Thursday, July 22, 2010

simple overrides for quick mocking in perl

A more concrete example (and one I use too frequently) of overriding for testing similar to what is described by Sawyer X at blogs.perl.org: Simple symbol overriding for tests. Of course, my example uses inheritance and re-blessing rather than symbol overriding, but the result is basically the same. I like to use the snippet below to test mail sending functionality by simply printing the resulting mail to stdout.

my $smtp = Net::SMTP->new($mailhost);
...
if ($i_dont_want_to_send_mail) {
  package Mock::SMTP;
  our @ISA = qw(Net::SMTP);

  no strict qw(refs);
  for (qw(mail to data dataend quit)) {
    *$_ = sub { };
  }

  for (qw(datasend)) {
    *$_ = sub { shift; print @_, "\n" }
  }

  # re-bless my Net::SMTP reference to a Mock reference
  $smtp = bless $smtp || {};
}

Friday, July 16, 2010

screen for cluster management

After my parallel ssh roundup and hacking my own solution...

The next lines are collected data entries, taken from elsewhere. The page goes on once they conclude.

Lemma tileB_S (a b k : nat) :
  ExTile.tileB tn a b (S k)
  = ExTile.tileB tn a b k
    ++ ExTile.rows_down ((b - a) * tn + tn - 1) tn (b * tn + k).
Proof.
  unfold ExTile.tileB. rewrite seq_S, flat_map_app. simpl.
  now rewrite app_nil_r.
Qed.

Lemma colB_exec (a b f : nat) (st : Sem.State) :
  Sem.vars st "y" = Some (Z.of_nat (b * tn)) ->
  Sem.vars st "x" = Some (Z.of_nat ((b - a) * tn + tn)) ->
  Sem.vars st "tile_size" = Some (Z.of_nat tn) ->
  (2 * tn + 5 < f)%nat ->
  exists st',
    Sem.exec sizes f ExTile.colB_loop st = Some st' /\
    Sem.calls st'
      = Sem.calls st ++ map Ex.cell_call (ExTile.tileB tn a b tn) /\
    keeps ["t_0_i"; "t_0_j"] st st'.
Proof.
  intros Hy Hx Ht Hf. destruct f as [|f]; [lia|].
  unfold ExTile.colB_loop. rewrite exec_For.
  unfold Sem.exec_decl, ExTile.colB_decl. cbn [rhs name].
  rewrite (eval_plain "y" _ _ eq_refl Hy). cbn [bind].
  destruct (while_rule sizes ExTile.colB_decl ExTile.colB_cond None
              [ExTile.rowB_loop] tn
              (fun d s =>
                 Sem.vars s "t_0_j" = Some (Z.of_nat (b * tn + d)) /\
                 keeps ["t_0_i"; "t_0_j"] st s /\
                 Sem.calls s
                   = Sem.calls st
                     ++ map Ex.cell_call (ExTile.tileB tn a b d))
              (tn + 3)%nat)
    with (st := Sem.mkState
                  (Sem.upd "t_0_j" (Z.of_nat (b * tn)) (Sem.vars st))
                  (Sem.calls st))
         (fuel := f)
    as [st' [Hw [_ [Hk' Hc']]]].
  - intros d s Hd [Hj [Hk Hc]].
    assert (Hys : Sem.vars s "y" = Some (Z.of_nat (b * tn)))
      by (rewrite Hk by notin; exact Hy).
    assert (Hxs : Sem.vars s "x" = Some (Z.of_nat ((b - a) * tn + tn)))
      by (rewrite Hk by notin; exact Hx).
    assert (Hts : Sem.vars s "tile_size" = Some (Z.of_nat tn))
      by (rewrite Hk by notin; exact Ht).
    exists 1. unfold ExTile.colB_cond.
    rewrite eval_Less, (eval_plain "t_0_j" _ _ eq_refl Hj). cbn [bind].
    rewrite eval_Plus, (eval_plain "y" _ _ eq_refl Hys). cbn [bind].
    rewrite (eval_plain "tile_size" _ _ eq_refl Hts). cbn [bind].
    replace (Z.of_nat (b * tn + d) <? Z.of_nat (b * tn) + Z.of_nat tn)
      with true by (symmetry; apply Z.ltb_lt; lia).
    split; [reflexivity|]. split; [discriminate|].
    intros g Hg. cbn [Sem.run_list].
    destruct (row_desc_exec n ExTile.rowB_decl ExTile.rowB_end
                ((b - a) * tn + tn) ((b - a) * tn) (b * tn + d) g s)
      as [s1 [He [Hc1 Hfr1]]].
    + reflexivity.
    + unfold ExTile.rowB_decl. cbn [rhs]. fold sizes.
      apply eval_plain; [reflexivity | exact Hxs].
    + intros r Hr. unfold ExTile.rowB_end. fold sizes.
      assert (Hxr : r "x" = Some (Z.of_nat ((b - a) * tn + tn)))
        by (rewrite Hr by discriminate; exact Hxs).
      assert (Htr : r "tile_size" = Some (Z.of_nat tn))
        by (rewrite Hr by discriminate; exact Hts).
      rewrite eval_Minus, (eval_plain "x" r _ eq_refl Hxr).
      cbn [bind]. rewrite (eval_plain "tile_size" r _ eq_refl Htr).
      cbn [bind]. do 2 f_equal. lia.
    + exact Hj.
    + lia.
    + lia.
    + fold sizes in He. unfold ExTile.rowB_loop. rewrite He. cbn [bind].
      exists s1. eexists. split; [reflexivity|].
      unfold Sem.exec_inc, ExTile.colB_decl. cbn [name].
      rewrite (Hfr1 "t_0_j") by discriminate. rewrite Hj. cbn [bind].
      split; [reflexivity|]. cbn [Sem.vars Sem.calls].
      rewrite upd_same. split; [f_equal; lia|]. split.
      * apply keeps_upd; [|notin].
        intros v Hv. rewrite Hfr1; [now apply Hk|].
        intros ->. apply Hv. now left.
      * rewrite Hc1, Hc, tileB_S, map_app, <- app_assoc.
        replace ((b - a) * tn + tn - (b - a) * tn)%nat with tn by lia.
        reflexivity.
  - intros s [Hj [Hk Hc]].
    assert (Hys : Sem.vars s "y" = Some (Z.of_nat (b * tn)))
      by (rewrite Hk by notin; exact Hy).
    assert (Hts : Sem.vars s "tile_size" = Some (Z.of_nat tn))
      by (rewrite Hk by notin; exact Ht).
    unfold ExTile.colB_cond.
    rewrite eval_Less, (eval_plain "t_0_j" _ _ eq_refl Hj). cbn [bind].
    rewrite eval_Plus, (eval_plain "y" _ _ eq_refl Hys). cbn [bind].
    rewrite (eval_plain "tile_size" _ _ eq_refl Hts). cbn [bind].
    replace (Z.of_nat (b * tn + tn) <? Z.of_nat (b * tn) + Z.of_nat tn)
      with false by (symmetry; apply Z.ltb_ge; lia).
    reflexivity.
  - cbn [Sem.vars Sem.calls]. rewrite upd_same.
    split; [f_equal; lia|]. split.
    + apply keeps_upd; [apply keeps_refl | notin].
    + unfold ExTile.tileB. simpl. now rewrite app_nil_r.
  - lia.
  - exists st'. split; [exact Hw|]. split; [exact Hc' | exact Hk'].
Qed.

I just realized screen can do this too using "at" and "stuff".  Here's how:

  1. open a bunch of screens and ssh to various hosts
  2. get to a screen command prompt (control key followed by colon, ^C-a : )
  3. at the prompt, enter the command "at \#", this tells screen to run command that follows on all windows (yes, include the backslash and don't press enter yet)
  4. continue with the command "stuff", which tells screen to quite literally stuff whatever follows it into the input of a screen terminal (don't press enter quite yet)
  5. follow stuff with the command you want to run, you'll need to put it in quotes if the command has arguments (not yet)
  6. lastly, you need to end the line with a return so the shell(s) will run the command, so end the line with "\012" which is octal for a newline character

Now, press enter and what your command get run across all of your screen sessions.  This is particular cool for long running commands where you can switch back and forth between screen windows and check on the progress of many machines or also useful if you have a couple of quick maintenance task to run on a bunch of hosts.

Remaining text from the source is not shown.